Summary of Cash Flows
Six Months Ended June 30,
(in millions)20212020
Cash (used in) provided by:
Operating activities$(16.8)$22.8 
Investing activities(34.1)80.6 
Financing activities— 464.9 
Effect of exchange rate changes on cash(1.7)(2.9)
Net (decrease) increase in cash, cash equivalents and restricted cash$(52.6)$565.4 
Operating Activities
Net cash used in operating activities of $16.8 million for the six months ended June 30, 2021 was primarily attributable to net loss, as adjusted for loss on extinguishment of debt, depreciation and amortization, non-cash interest, and stock-based compensation expense, partially offset by a $104.2 million working capital cash outflow. The working capital outflow was driven by a $45.0 million increase in inventories, a $30.0 million increase in prepaid expenses and other assets and a $19.5 million increase in accounts receivable. The increase in inventories was driven by a planned inventory build to satisfy demand and the addition of our third highly automated manufacturing line. The increase in prepaid expenses and other assets was driven by an increase in cloud computing implementation costs and an increase in unbilled revenue resulting from higher percentage of completion for our Drug Delivery product. Finally, the increase in accounts receivable was primarily due to an increase in International Omnipod revenue and sales in the U.S. pharmacy channel, both of which generally have longer payment terms.
Investing Activities
Net cash used in investing activities was $34.1 million for the six months ended June 30, 2021, compared with net cash provided by investing activities of $80.6 million for the six months ended June 30, 2020.
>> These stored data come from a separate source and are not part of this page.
Create HintDb rng discriminated.
#[export] Hint Constants Opaque : rng.
#[export] Hint Resolve u8_rng u16_rng u32_rng u64_rng : rng.
#[export] Hint Extern 1 (rng _ (u8 _)) => apply (rng_mono 8); [lia|apply u8_rng] : rng.
#[export] Hint Extern 1 (rng _ (u16 _)) => apply (rng_mono 16); [lia|apply u16_rng] : rng.
#[export] Hint Extern 1 (rng _ (u32 _)) => apply (rng_mono 32); [lia|apply u32_rng] : rng.
#[export] Hint Extern 1 (rng _ (if _ then _ else _)) => apply rng_if : rng.
#[export] Hint Extern 1 (rng _ (wrap _ _)) => apply wrap_range; lia : rng.
#[export] Hint Extern 1 (rng _ (Z.lor _ _)) => apply lor_rng; [lia| |] : rng.
#[export] Hint Extern 1 (rng _ (Z.lxor _ _)) => apply lxor_rng; [lia| |] : rng.
#[export] Hint Extern 1 (rng _ (Z.land _ _)) => apply land_rng_l; [lia|] : rng.
#[export] Hint Extern 2 (rng _ (Z.land _ _)) => apply land_rng_r; [lia|] : rng.
#[export] Hint Extern 1 (rng _ (Z.shiftr _ _)) => apply shiftr_rng_same; [lia|] : rng.
#[export] Hint Extern 1 (rng _ (aget _ _)) =>
  match goal with
  | H : arr_rng ?v ?a |- rng ?w (aget ?a _) => apply (rng_mono v w); [lia|apply H]
  end : rng.
Ltac is_literal c :=
  first [is_const c | lazymatch c with
                      | Z0 => idtac
                      | Zpos _ => idtac
                      | Z.shiftl ?a ?b => is_literal a; is_literal b
                      end].
#[export] Hint Extern 0 (rng ?w ?c) => (is_literal c; apply rng_const; vm_compute; reflexivity) : rng.
#[export] Hint Extern 3 (rng _ _) =>
  match goal with
  | H : rng ?v ?x |- rng ?w ?x => apply (rng_mono v w x); [lia|exact H]
  end : rng.
#[export] Hint Extern 1 (arr_rng _ (aset _ _ _)) => apply arr_rng_aset : rng.
Ltac rng_auto := solve [eauto 40 with rng nocore].

(** ** A state monad

    [st S A] is a computation over a mutable state [S]; the C functions that
    update the machine in place are terms of this type. *)

Definition st (S A : Type) : Type := S -> A * S.
#[export] Instance st_ret S : MRet (st S) := fun A a s => (a, s).
#[export] Instance st_bind S : MBind (st S) := fun A B k m s => let '(a, s') := m s in k a s'.
Definition gets {S A} (f : S -> A) : st S A := fun s => (f s, s).
Definition modify {S} (f : S -> S) : st S unit := fun s => (tt, f s).
Definition when {S} (b : bool) (m : st S unit) : st S unit := if b then m else mret tt.

(** [exec m s] is the final state, [run m s] the value. *)
Definition exec {S A} (m : st S A) (s : S) : S := snd (m s).
Definition run {S A} (m : st S A) (s : S) : A := fst (m s).

Lemma exec_bind {S A B} (m : st S A) (k : A -> st S B) s :
  exec (m ≫= k) s = exec (k (run m s)) (exec m s).
Proof. unfold exec, run, mbind, st_bind. by destruct (m s). Qed.

Lemma run_bind {S A B} (m : st S A) (k : A -> st S B) s :
  run (m ≫= k) s = run (k (run m s)) (exec m s).
Proof. unfold exec, run, mbind, st_bind. by destruct (m s). Qed.

Lemma run_ret {S A} (a : A) (s : S) : run (mret a) s = a.
Proof. done. Qed.
Lemma exec_ret {S A} (a : A) (s : S) : exec (mret a) s = s.
Proof. done. Qed.
Lemma run_gets {S A} (f : S -> A) s : run (gets f) s = f s.
Proof. done. Qed.
Lemma exec_gets {S A} (f : S -> A) s : exec (gets f) s = s.
Proof. done. Qed.
Lemma exec_modify {S} (f : S -> S) s : exec (modify f) s = f s.
Proof. done. Qed.
Create Rewrite HintDb st.
#[export] Hint Rewrite @exec_bind @run_bind @run_ret @exec_ret @run_gets @exec_gets @exec_modify : st.
(** Run the straight-line part of a computation. *)
Ltac st_simpl := autorewrite with st.

(** Running an action step by step. *)
Lemma bind_gets {S A B} (f : S -> A) (k : A -> st S B) s : (gets f ≫= k) s = k (f s) s.
Proof. done. Qed.
Lemma bind_modify {S B} (f : S -> S) (k : unit -> st S B) s : (modify f ≫= k) s = k tt (f s).
Proof. done. Qed.
Lemma bind_ret {S A B} (a : A) (k : A -> st S B) s : (mret a ≫= k) s = k a s.
Proof. done. Qed.
Lemma bind_assoc {S A B C} (m : st S A) (k : A -> st S B) (l : B -> st S C) s :
  ((m ≫= k) ≫= l) s = (m ≫= (fun a => k a ≫= l)) s.
Proof. unfold mbind, st_bind. by destruct (m s). Qed.
Lemma bind_run {S A B} (m : st S A) (k : A -> st S B) s : (m ≫= k) s = k (run m s) (exec m s).
Proof. unfold mbind, st_bind, run, exec. by destruct (m s). Qed.
Ltac st_run := repeat first
  [rewrite bind_assoc | rewrite bind_gets | rewrite bind_modify | rewrite bind_ret]; cbv beta.

(** Partial-correctness triples over [st]: the body of every invariant proof. *)
Definition hoare {S A} (P : S -> Prop) (m : st S A) (Q : A -> S -> Prop) : Prop :=
  forall s, P s -> Q (run m s) (exec m s).

(** [pres I m]: the computation [m] keeps the invariant [I]. *)
Definition pres {S A} (I : S -> Prop) (m : st S A) : Prop := forall s, I s -> I (exec m s).

Section Pres.
Context {S : Type} (I : S -> Prop).

Lemma pres_ret {A} (a : A) : pres I (mret a).
Proof. by intros s. Qed.

Lemma pres_bind {A B} (m : st S A) (k : A -> st S B) :
pres I m -> (forall a, pres I (k a)) -> pres I (m ≫= k).
Proof. intros Hm Hk s Hs. rewrite exec_bind. by apply Hk, Hm. Qed.

Lemma pres_gets {A} (f : S -> A) : pres I (gets f).
Proof. by intros s. Qed.

(** A read hands its value on together with the invariant it was read under. *)
Lemma pres_gets_bind {A B} (f : S -> A) (k : A -> st S B) :
(forall s, I s -> pres I (k (f s))) -> pres I (gets f ≫= k).
Proof. intros Hk s Hs. rewrite exec_bind. by apply Hk. Qed.

(** Sequencing with a fact about the value passed on. *)
Lemma pres_bind_val {A B} (P : A -> Prop) (m : st S A) (k : A -> st S B) :
pres I m -> (forall s, I s -> P (run m s)) -> (forall a, P a -> pres I (k a)) ->
pres I (m ≫= k).
Proof. intros Hm HP Hk s Hs. rewrite exec_bind. apply Hk; [by apply HP|by apply Hm]. Qed.

Lemma pres_modify f : (forall s, I s -> I (f s)) -> pres I (modify f).
Proof. intros Hf s. apply Hf. Qed.

Lemma pres_if {A} (b : bool) (m n : st S A) :
pres I m -> pres I n -> pres I (if b then m else n).
Proof. by destruct b. Qed.

Lemma pres_when b (m : st S unit) : pres I m -> pres I (when b m).
Proof. intros. by destruct b; [|apply pres_ret]. Qed.
End Pres.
Capital Spending—Capital expenditures were $52.8 million and $51.7 million for the six months ended June 30, 2021 and 2020, respectively, and primarily related to the purchase of equipment to increase our manufacturing capacity. We expect capital expenditures for 2021 to increase compared with 2020 as we continue to further invest in our global manufacturing operations to support our growth, as well as investments in our strategic initiatives. We expect to fund our capital expenditures using existing cash and investments.
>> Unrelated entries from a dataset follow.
(** One frame per iteration leaves the FIFO, so its length bounds the loop.  The
    result tells whether a frame was delivered.
    [src/device.c 483-511] net_deliver_rx *)
Fixpoint net_rx_loop (fuel : nat) (avail used : Z) (delivered : bool) : st Bus bool :=
  match fuel with
  | O => mret delivered
  | S fuel =>
    n ← gets net_of;
    if n_fifo_count n <=? 0 then mret delivered
    else
      let q := n_rxq n in
      avail_idx ← gets (fun b => ld16 (b_data b) (avail + 2));
      if q_last_avail q =? avail_idx then mret delivered
      else
        let slot := u16 (q_last_avail q mod q_num q) in
        head ← gets (fun b => ld16 (b_data b) (avail + 4 + slot * 2));
        chain ← gets (fun b => vq_chain b (q_desc_addr q) (q_num q) head);
        let fi := n_fifo_head n in
        wlen ← net_scatter chain (net_hdr ++ fifo_frame n fi) 0;
        modify (used_push used (q_num q) head wlen) ;;
        modify (upd_net (fun n => n
          |> set_n_rxq (set_q_last_avail (u16 (q_last_avail q + 1)) (n_rxq n))
          |> set_n_fifo_head ((fi + 1) mod VIRTIO_NET_FIFO)
          |> set_n_fifo_count (n_fifo_count n - 1))) ;;
        net_rx_loop fuel avail used true
  end.

(** Raise the used-ring interrupt bit. *)
Definition net_raise : Bus -> Bus :=
  upd_net (fun n => set_n_interrupt_status (n_interrupt_status n .| 0x1) n).

(** [src/device.c 474-513] net_deliver_rx *)
Definition net_deliver_rx : st Bus unit :=
  p ← gets b_plat;
  let q := n_rxq (net p) in
  if (q_ready q =? 0) || (q_num q =? 0) || (V_QUEUE_MAX <? q_num q) then mret tt
  else
    match dma_ptr p (q_avail_addr q) (4 + q_num q * 2), dma_ptr p (q_used_addr q) (4 + q_num q * 8) with
    | Some avail, Some used =>
      delivered ← net_rx_loop (Z.to_nat (n_fifo_count (net p))) avail used false;
      when delivered (modify net_raise)
    | _, _ => mret tt
    end.

(** [src/device.c 623-627] plat_net_rx *)
Definition plat_net_rx (frame : list Z) : st Bus Z :=
  r ← gets (fun b => net_fifo_push frame (net_of b));
  if r.1 : bool then modify (upd_net (fun _ => r.2)) ;; net_deliver_rx ;; mret 1
  else mret 0.

(** [src/device.c 629-634] plat_net_set_backend *)
Definition plat_net_set_backend (tx : option TxBackend) (p : Platform) : Platform :=
  set_net (set_n_tx tx (net p)) p.

(** The frames a backend delivers before its [tx] callback returns. *)
Fixpoint net_rx_all (frames : list (list Z)) : st Bus unit :=
  match frames with
  | [] => mret tt
  | f :: fs => plat_net_rx f ;; net_rx_all fs
  end.

(** [src/device.c 517-521] net_transmit *)
Definition net_transmit (frame : list Z) : st Bus unit :=
  n ← gets net_of;
  match n_tx n with
  | Some tx =>
    modify (emit (NetTx frame)) ;;
    modify (upd_net (set_n_txlog (frame :: n_txlog n))) ;;
    net_rx_all (tx (frame :: n_txlog n))
  | None =>
    r ← gets (fun b => net_fifo_push frame (net_of b));
    when r.1 (modify (upd_net (fun _ => r.2)) ;; net_deliver_rx)
  end.

(** [src/device.c 534-554] net_process_tx *)
Fixpoint net_tx_loop (fuel : nat) (avail used avail_idx : Z) (sent : bool) : st Bus bool :=
  match fuel with
  | O => mret sent
  | S fuel =>
    q ← gets (fun b => n_txq (net_of b));
    if q_last_avail q =? avail_idx then mret sent
    else
      let slot := u16 (q_last_avail q mod q_num q) in
      head ← gets (fun b => ld16 (b_data b) (avail + 4 + slot * 2));
      buf ← gets (fun b => net_gather b (vq_chain b (q_desc_addr q) (q_num q) head) []
                             (VIRTIO_NET_HDR_LEN + VIRTIO_NET_FRAME_MAX));
      when (VIRTIO_NET_HDR_LEN <? Z.of_nat (length buf))
        (net_transmit (drop (Z.to_nat VIRTIO_NET_HDR_LEN) buf)) ;;
      modify (used_push used (q_num q) head 0) ;;
      modify (upd_net (fun n => set_n_txq (set_q_last_avail (u16 (q_last_avail q + 1)) (n_txq n)) n)) ;;
      net_tx_loop fuel avail used avail_idx true
  end.

(** [src/device.c 524-556] net_process_tx *)
Definition net_process_tx : st Bus unit :=
  p ← gets b_plat;
  let q := n_txq (net p) in
  if (q_ready q =? 0) || (q_num q =? 0) || (V_QUEUE_MAX <? q_num q) then mret tt
  else
    match dma_ptr p (q_avail_addr q) (4 + q_num q * 2), dma_ptr p (q_used_addr q) (4 + q_num q * 8) with
    | Some avail, Some used =>
      avail_idx ← gets (fun b => ld16 (b_data b) (avail + 2));
      sent ← net_tx_loop (Pos.to_nat 65536) avail used avail_idx false;
      when sent (modify net_raise)
    | _, _ => mret tt
    end.

(** [src/device.c 560-568] net_reset *)
Definition net_reset (n : VirtioNet) : VirtioNet :=
  n |> set_n_status 0 |> set_n_features_sel 0 |> set_n_driver_feat_sel 0 |> set_n_queue_sel 0
    |> set_n_interrupt_status 0 |> set_n_rxq Virtqueue0 |> set_n_txq Virtqueue0
    |> set_n_fifo_head 0 |> set_n_fifo_count 0.

(** The queue [queue_sel] selects; [None] is the NULL pointer.
    [src/device.c 572-572] virtio_net_read *)
Definition net_sel (n : VirtioNet) : option Virtqueue :=
  if n_queue_sel n =? VIRTIO_NET_RXQ then Some (n_rxq n)
  else if n_queue_sel n =? VIRTIO_NET_TXQ then Some (n_txq n)
  else None.

(** [src/device.c 570-593] virtio_net_read *)
Definition virtio_net_read (p : Platform) (off : Z) : Z :=
  let n := net p in
  let mac i := (n_mac n).[i] in
  if off =? V_MAGIC then V_MAGIC_VALUE
  else if off =? V_VERSION then 2
  else if off =? V_DEVICE_ID then VIRTIO_NET_ID
  else if off =? V_VENDOR_ID then V_VENDOR_QEMU
  else if off =? V_DEVICE_FEAT then
    if n_features_sel n =? 1 then 1 else 1 << VIRTIO_NET_F_MAC_BIT
  else if off =? V_QUEUE_NUM_MAX then V_QUEUE_MAX
  else if off =? V_QUEUE_READY then match net_sel n with Some q => q_ready q | None => 0 end
  else if off =? V_INT_STATUS then n_interrupt_status n
  else if off =? V_STATUS then n_status n
  else if off =? V_CONFIG_GEN then 0
  else if off =? V_CONFIG then
    mac 0 .| u32 (mac 1 << 8) .| u32 (mac 2 << 16) .| u32 (mac 3 << 24)
  else if off =? V_CONFIG + 4 then mac 4 .| u32 (mac 5 << 8)
  else 0.

(** Update the selected queue ([if (q) q->field = ...]). *)
Definition upd_sel (f : Virtqueue -> Virtqueue) (n : VirtioNet) : VirtioNet :=
  if n_queue_sel n =? VIRTIO_NET_RXQ then set_n_rxq (f (n_rxq n)) n
  else if n_queue_sel n =? VIRTIO_NET_TXQ then set_n_txq (f (n_txq n)) n
  else n.

(** [src/device.c 595-621] virtio_net_write *)
Definition virtio_net_write (off val : Z) : st Bus unit :=
  let upd f := modify (upd_net f) in
  let updq f := modify (upd_net (upd_sel f)) in
  if off =? V_DEVICE_FEAT_SEL then upd (set_n_features_sel val)
  else if off =? V_DRIVER_FEAT_SEL then upd (set_n_driver_feat_sel val)
  else if off =? V_QUEUE_SEL then upd (set_n_queue_sel val)
  else if off =? V_QUEUE_NUM then updq (set_q_num val)
  else if off =? V_QUEUE_READY then updq (set_q_ready (val .& 1))
  else if off =? V_QUEUE_NOTIFY then
    if val =? VIRTIO_NET_TXQ then net_process_tx
    else if val =? VIRTIO_NET_RXQ then net_deliver_rx
    else mret tt
  else if off =? V_INT_ACK then
    upd (fun n => set_n_interrupt_status (n_interrupt_status n .& u32 (Z.lnot val)) n)
  else if off =? V_STATUS then upd (set_n_status val) ;; when (val =? 0) (upd net_reset)
  else if off =? V_DESC_LOW then updq (fun q => set_q_desc_addr (set_lo (q_desc_addr q) val) q)
  else if off =? V_DESC_HIGH then updq (fun q => set_q_desc_addr (set_hi (q_desc_addr q) val) q)
  else if off =? V_AVAIL_LOW then updq (fun q => set_q_avail_addr (set_lo (q_avail_addr q) val) q)
  else if off =? V_AVAIL_HIGH then updq (fun q => set_q_avail_addr (set_hi (q_avail_addr q) val) q)
  else if off =? V_USED_LOW then updq (fun q => set_q_used_addr (set_lo (q_used_addr q) val) q)
  else if off =? V_USED_HIGH then updq (fun q => set_q_used_addr (set_hi (q_used_addr q) val) q)
  else mret tt.

(** ** PLIC *)

(** [src/device.c 642-648] plic_lines *)
Definition plic_lines (p : Platform) : Z :=
  (if uart_asserted (uart p) then 1 << UART_IRQ else 0)
  .| (if v_interrupt_status (virtio p) =? 0 then 0 else 1 << VIRTIO_IRQ)
  .| (if n_interrupt_status (net p) =? 0 then 0 else 1 << VIRTIO_NET_IRQ).

(** The guards of the scan: may source [s] be presented to context [ctx]?
    [src/device.c 659-662] plic_best *)
Definition plic_ready (p : Platform) (ctx s : Z) : bool :=
  let pl := plic p in
  negb (plic_lines p .& (1 << s) =? 0)
  && negb ((enable pl).[ctx] .& (1 << s) =? 0)
  && negb (s =? (claimed pl).[ctx])
  && ((threshold pl).[ctx] <? (priority pl).[s]).

(** [src/device.c 658-664] plic_best *)
Definition plic_scan (p : Platform) (ctx : Z) (acc : Z * Z) (s : Z) : Z * Z :=
  if plic_ready p ctx s && (acc.2 <? (priority (plic p)).[s])
  then (s, (priority (plic p)).[s]) else acc.

(** [src/device.c 654-666] plic_best *)
Definition plic_best (p : Platform) (ctx : Z) : Z :=
  (foldl (plic_scan p ctx) (0, 0) (zseq 1 (Z.to_nat (PLIC_NSOURCES - 1)))).1.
Purchases and Sales of Investments—Proceeds from maturities of marketable securities were $22.5 million for the six months ended June 30, 2021, compared with net proceeds from maturities of $132.8 million for the six months ended June 30, 2020. The $110.3 million decrease was driven by the prior year shift in a portion of our investment portfolio to investments classified as cash equivalents.
Financing Activities
We had no cash provided by financing activities for the six months ended June 30, 2021, compared with $464.9 million for six months ended June 30, 2020.
Debt Issuance and Repayments—During the six months ended June 30, 2021, we received net proceeds of $489.5 million from the issuance of the Term Loan and used $460.8 million of cash to partially fund the repurchase of a portion of our 1.375% Notes. Additionally, we spent $6.4 million on principal payments associated with our equipment financings.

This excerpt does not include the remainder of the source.